> **WORK TO BE COMPLETED**
Below are the records; give again exactly the line with "destruct (negb _);", the line with "a ≠ b → (if string_dec", and each line that lies between them, and nothing besides.

> **DATA FOR ANALYSIS**

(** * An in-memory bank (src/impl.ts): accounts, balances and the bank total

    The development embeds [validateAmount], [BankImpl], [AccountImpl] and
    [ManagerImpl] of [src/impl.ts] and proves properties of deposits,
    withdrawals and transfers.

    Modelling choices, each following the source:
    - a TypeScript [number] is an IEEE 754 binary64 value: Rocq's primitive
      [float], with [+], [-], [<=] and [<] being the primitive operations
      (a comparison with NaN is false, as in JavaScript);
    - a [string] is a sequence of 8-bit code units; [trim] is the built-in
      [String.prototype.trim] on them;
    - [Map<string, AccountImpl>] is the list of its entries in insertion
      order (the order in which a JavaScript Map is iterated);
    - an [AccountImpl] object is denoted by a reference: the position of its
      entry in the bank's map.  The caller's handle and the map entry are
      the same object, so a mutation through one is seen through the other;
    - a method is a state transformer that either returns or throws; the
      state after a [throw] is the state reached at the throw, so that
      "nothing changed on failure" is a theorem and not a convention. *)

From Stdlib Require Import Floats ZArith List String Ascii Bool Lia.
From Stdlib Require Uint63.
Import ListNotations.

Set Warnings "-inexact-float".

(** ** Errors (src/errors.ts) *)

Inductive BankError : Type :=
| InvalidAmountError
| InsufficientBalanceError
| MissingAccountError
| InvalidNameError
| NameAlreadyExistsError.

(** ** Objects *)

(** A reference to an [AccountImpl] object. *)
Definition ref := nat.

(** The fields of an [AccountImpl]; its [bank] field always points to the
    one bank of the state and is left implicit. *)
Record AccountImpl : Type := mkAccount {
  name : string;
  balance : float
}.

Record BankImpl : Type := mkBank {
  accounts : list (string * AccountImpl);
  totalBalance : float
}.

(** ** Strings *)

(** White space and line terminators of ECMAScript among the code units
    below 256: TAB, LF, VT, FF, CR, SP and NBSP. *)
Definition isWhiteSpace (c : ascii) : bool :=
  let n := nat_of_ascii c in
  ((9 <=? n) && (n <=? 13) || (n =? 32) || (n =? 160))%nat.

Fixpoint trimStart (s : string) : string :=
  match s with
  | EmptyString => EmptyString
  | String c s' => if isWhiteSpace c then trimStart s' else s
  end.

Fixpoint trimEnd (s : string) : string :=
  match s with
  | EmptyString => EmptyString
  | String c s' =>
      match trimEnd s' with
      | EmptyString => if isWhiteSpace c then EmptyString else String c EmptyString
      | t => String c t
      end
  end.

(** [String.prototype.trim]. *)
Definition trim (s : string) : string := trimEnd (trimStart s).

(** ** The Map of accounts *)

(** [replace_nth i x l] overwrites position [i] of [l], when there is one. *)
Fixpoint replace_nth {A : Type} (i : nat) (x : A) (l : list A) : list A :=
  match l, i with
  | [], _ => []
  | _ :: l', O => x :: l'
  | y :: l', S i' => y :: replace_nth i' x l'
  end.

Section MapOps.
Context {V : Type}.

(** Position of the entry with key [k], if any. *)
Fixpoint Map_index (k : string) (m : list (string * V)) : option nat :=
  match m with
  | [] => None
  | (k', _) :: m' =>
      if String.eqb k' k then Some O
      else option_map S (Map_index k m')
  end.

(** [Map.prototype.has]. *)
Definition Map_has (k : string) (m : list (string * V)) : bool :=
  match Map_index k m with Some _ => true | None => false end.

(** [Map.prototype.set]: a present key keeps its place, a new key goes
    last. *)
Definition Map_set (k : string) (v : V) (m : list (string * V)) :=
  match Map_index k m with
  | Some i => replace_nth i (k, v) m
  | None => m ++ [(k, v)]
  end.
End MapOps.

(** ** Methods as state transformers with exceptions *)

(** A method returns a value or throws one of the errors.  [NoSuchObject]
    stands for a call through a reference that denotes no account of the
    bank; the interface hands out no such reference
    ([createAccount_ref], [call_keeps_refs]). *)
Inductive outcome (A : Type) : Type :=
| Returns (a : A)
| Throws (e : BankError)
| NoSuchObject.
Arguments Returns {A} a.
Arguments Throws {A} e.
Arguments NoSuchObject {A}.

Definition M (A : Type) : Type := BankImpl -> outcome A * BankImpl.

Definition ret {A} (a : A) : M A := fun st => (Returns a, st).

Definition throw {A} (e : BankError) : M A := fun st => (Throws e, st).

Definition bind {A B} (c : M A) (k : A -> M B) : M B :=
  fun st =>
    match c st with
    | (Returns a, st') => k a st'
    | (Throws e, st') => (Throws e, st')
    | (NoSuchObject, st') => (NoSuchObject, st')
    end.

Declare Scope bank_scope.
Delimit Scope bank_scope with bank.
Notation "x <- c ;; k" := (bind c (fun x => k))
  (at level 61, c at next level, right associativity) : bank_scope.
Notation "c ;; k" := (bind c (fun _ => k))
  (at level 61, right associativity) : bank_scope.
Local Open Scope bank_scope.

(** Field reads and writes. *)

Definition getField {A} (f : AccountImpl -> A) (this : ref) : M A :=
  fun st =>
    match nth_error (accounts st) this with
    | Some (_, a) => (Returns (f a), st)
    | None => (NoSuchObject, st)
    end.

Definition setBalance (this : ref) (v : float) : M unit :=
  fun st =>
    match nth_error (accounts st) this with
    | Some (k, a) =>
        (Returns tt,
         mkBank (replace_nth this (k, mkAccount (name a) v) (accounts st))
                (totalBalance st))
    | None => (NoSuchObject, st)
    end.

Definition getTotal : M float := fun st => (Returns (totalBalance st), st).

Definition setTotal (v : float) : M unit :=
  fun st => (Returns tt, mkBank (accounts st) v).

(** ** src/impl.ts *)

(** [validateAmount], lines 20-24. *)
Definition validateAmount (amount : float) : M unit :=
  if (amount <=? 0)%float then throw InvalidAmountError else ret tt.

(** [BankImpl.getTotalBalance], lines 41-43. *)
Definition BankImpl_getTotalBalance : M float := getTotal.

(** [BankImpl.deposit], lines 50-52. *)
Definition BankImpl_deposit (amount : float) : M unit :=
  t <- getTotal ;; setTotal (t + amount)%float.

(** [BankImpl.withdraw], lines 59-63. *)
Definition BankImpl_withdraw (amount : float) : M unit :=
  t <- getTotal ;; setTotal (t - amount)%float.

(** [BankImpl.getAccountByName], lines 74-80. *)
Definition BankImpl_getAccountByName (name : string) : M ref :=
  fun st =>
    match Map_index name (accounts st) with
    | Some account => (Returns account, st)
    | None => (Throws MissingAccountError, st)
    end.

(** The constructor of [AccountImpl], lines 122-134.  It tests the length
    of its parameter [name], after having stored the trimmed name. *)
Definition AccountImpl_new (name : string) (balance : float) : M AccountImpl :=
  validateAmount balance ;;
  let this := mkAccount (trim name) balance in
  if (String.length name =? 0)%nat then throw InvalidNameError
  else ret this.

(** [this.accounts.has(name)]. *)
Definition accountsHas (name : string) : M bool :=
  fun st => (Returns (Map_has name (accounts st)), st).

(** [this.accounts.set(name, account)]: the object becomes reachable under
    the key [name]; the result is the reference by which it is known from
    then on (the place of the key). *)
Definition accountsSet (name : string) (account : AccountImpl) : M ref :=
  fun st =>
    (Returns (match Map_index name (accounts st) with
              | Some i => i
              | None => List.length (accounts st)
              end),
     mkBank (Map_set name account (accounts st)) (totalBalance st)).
---
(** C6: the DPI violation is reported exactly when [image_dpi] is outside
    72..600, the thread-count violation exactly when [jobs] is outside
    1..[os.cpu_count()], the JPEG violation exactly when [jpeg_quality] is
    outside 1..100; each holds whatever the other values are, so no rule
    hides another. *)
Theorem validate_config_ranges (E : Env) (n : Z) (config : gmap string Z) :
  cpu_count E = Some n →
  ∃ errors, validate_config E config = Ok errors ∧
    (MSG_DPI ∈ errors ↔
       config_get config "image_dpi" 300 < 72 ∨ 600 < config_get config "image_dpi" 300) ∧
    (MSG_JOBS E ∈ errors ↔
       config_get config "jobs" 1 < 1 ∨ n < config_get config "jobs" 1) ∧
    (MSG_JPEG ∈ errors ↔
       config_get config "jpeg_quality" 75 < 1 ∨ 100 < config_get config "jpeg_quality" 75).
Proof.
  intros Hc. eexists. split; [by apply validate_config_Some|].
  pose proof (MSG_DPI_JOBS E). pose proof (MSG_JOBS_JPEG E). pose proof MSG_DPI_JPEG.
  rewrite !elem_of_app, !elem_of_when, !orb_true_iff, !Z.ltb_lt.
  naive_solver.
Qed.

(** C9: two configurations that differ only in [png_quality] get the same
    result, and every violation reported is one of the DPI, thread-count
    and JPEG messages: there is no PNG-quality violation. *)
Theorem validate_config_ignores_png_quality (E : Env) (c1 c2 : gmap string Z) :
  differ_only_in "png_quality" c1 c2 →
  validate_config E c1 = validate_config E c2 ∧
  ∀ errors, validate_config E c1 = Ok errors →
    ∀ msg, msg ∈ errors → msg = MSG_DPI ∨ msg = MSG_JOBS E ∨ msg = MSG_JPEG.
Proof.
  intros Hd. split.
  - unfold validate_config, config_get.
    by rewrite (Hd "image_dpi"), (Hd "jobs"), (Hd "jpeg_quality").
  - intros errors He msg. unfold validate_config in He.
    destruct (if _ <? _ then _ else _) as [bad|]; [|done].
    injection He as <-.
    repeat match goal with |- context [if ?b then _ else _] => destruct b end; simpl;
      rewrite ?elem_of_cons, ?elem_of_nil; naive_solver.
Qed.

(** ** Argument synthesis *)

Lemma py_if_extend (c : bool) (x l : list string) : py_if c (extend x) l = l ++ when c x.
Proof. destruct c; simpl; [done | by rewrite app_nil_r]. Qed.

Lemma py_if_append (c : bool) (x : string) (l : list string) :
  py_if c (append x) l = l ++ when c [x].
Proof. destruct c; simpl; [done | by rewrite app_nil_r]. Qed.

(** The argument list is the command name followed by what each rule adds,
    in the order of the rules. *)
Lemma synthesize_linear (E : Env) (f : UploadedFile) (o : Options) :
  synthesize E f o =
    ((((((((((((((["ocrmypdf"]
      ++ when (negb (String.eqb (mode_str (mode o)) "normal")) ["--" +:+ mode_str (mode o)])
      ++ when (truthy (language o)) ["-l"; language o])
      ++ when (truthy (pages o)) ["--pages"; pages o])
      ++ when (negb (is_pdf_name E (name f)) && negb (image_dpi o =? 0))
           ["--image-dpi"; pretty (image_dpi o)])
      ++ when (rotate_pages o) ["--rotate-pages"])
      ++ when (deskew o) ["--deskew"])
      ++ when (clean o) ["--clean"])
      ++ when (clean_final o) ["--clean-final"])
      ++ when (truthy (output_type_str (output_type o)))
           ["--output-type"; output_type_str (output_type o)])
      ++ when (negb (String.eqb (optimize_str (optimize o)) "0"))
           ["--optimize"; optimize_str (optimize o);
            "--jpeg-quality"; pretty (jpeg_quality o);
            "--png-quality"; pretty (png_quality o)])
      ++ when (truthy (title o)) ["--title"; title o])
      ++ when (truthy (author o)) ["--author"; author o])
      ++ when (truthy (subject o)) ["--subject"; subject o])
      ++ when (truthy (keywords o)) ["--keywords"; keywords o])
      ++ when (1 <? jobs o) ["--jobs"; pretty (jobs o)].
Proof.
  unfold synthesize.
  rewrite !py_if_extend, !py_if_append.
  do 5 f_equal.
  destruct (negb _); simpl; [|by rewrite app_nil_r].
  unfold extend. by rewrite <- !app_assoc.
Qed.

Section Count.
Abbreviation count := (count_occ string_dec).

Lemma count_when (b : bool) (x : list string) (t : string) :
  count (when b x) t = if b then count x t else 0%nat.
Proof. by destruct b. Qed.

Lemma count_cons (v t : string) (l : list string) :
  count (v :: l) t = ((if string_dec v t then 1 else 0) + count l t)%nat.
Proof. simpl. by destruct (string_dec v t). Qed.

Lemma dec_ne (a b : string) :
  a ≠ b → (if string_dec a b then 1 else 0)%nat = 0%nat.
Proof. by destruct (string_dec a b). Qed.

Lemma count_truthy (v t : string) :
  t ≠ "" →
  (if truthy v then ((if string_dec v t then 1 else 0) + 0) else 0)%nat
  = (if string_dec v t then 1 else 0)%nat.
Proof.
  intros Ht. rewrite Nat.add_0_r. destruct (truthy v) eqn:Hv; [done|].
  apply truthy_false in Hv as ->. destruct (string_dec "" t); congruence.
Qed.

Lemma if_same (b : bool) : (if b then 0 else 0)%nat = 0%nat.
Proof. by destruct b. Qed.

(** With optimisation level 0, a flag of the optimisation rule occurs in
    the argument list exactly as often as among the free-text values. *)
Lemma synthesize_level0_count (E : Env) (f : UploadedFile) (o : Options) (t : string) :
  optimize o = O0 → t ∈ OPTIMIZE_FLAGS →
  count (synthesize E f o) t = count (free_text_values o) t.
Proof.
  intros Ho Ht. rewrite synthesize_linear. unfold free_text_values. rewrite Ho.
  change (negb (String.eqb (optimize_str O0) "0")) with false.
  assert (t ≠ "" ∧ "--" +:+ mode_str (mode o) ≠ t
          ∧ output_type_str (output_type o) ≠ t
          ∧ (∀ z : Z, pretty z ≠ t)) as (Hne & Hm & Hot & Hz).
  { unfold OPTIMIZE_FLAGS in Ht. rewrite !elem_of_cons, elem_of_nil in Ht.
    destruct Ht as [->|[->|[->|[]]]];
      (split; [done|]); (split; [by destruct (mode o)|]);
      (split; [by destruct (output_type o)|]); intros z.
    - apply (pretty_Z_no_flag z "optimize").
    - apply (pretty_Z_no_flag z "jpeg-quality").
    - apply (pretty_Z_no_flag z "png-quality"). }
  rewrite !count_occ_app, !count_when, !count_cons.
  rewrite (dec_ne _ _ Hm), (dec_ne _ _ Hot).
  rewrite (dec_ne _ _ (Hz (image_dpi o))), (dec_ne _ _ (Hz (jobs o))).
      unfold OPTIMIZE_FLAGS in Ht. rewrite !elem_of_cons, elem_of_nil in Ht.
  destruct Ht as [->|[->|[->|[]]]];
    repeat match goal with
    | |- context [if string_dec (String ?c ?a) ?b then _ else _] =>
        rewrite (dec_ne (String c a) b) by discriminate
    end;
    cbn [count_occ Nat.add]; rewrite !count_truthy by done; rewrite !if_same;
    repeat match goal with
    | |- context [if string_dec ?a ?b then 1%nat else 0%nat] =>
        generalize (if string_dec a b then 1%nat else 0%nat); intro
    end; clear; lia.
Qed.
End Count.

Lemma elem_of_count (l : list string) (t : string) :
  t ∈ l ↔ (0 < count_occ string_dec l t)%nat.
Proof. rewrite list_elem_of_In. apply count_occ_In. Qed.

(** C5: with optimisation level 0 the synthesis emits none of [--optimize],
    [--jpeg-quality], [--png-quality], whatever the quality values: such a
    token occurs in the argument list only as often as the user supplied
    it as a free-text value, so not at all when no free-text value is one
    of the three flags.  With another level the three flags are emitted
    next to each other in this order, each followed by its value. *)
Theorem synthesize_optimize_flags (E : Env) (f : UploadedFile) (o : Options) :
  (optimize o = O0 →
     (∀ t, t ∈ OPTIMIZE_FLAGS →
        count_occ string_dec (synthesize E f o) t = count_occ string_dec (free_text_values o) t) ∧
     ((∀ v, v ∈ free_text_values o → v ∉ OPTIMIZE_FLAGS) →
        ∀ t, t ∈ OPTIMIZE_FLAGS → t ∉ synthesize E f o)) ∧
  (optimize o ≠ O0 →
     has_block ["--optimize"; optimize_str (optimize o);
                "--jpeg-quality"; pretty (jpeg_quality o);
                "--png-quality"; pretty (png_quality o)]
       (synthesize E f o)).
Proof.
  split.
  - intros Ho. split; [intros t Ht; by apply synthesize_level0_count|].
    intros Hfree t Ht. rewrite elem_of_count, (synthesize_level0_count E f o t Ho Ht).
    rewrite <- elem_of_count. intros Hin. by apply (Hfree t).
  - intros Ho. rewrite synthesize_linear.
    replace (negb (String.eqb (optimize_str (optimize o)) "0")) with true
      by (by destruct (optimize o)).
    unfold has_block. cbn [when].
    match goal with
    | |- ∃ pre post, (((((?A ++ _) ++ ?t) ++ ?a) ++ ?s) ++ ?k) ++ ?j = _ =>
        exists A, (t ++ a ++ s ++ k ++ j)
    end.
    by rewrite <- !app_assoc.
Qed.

> **OUTPUT**
  destruct (negb _); simpl; [|by rewrite app_nil_r].
  unfold extend. by rewrite <- !app_assoc.
Qed.

Section Count.
Abbreviation count := (count_occ string_dec).

Lemma count_when (b : bool) (x : list string) (t : string) :
  count (when b x) t = if b then count x t else 0%nat.
Proof. by destruct b. Qed.

Lemma count_cons (v t : string) (l : list string) :
  count (v :: l) t = ((if string_dec v t then 1 else 0) + count l t)%nat.
Proof. simpl. by destruct (string_dec v t). Qed.

Lemma dec_ne (a b : string) :
  a ≠ b → (if string_dec a b then 1 else 0)%nat = 0%nat.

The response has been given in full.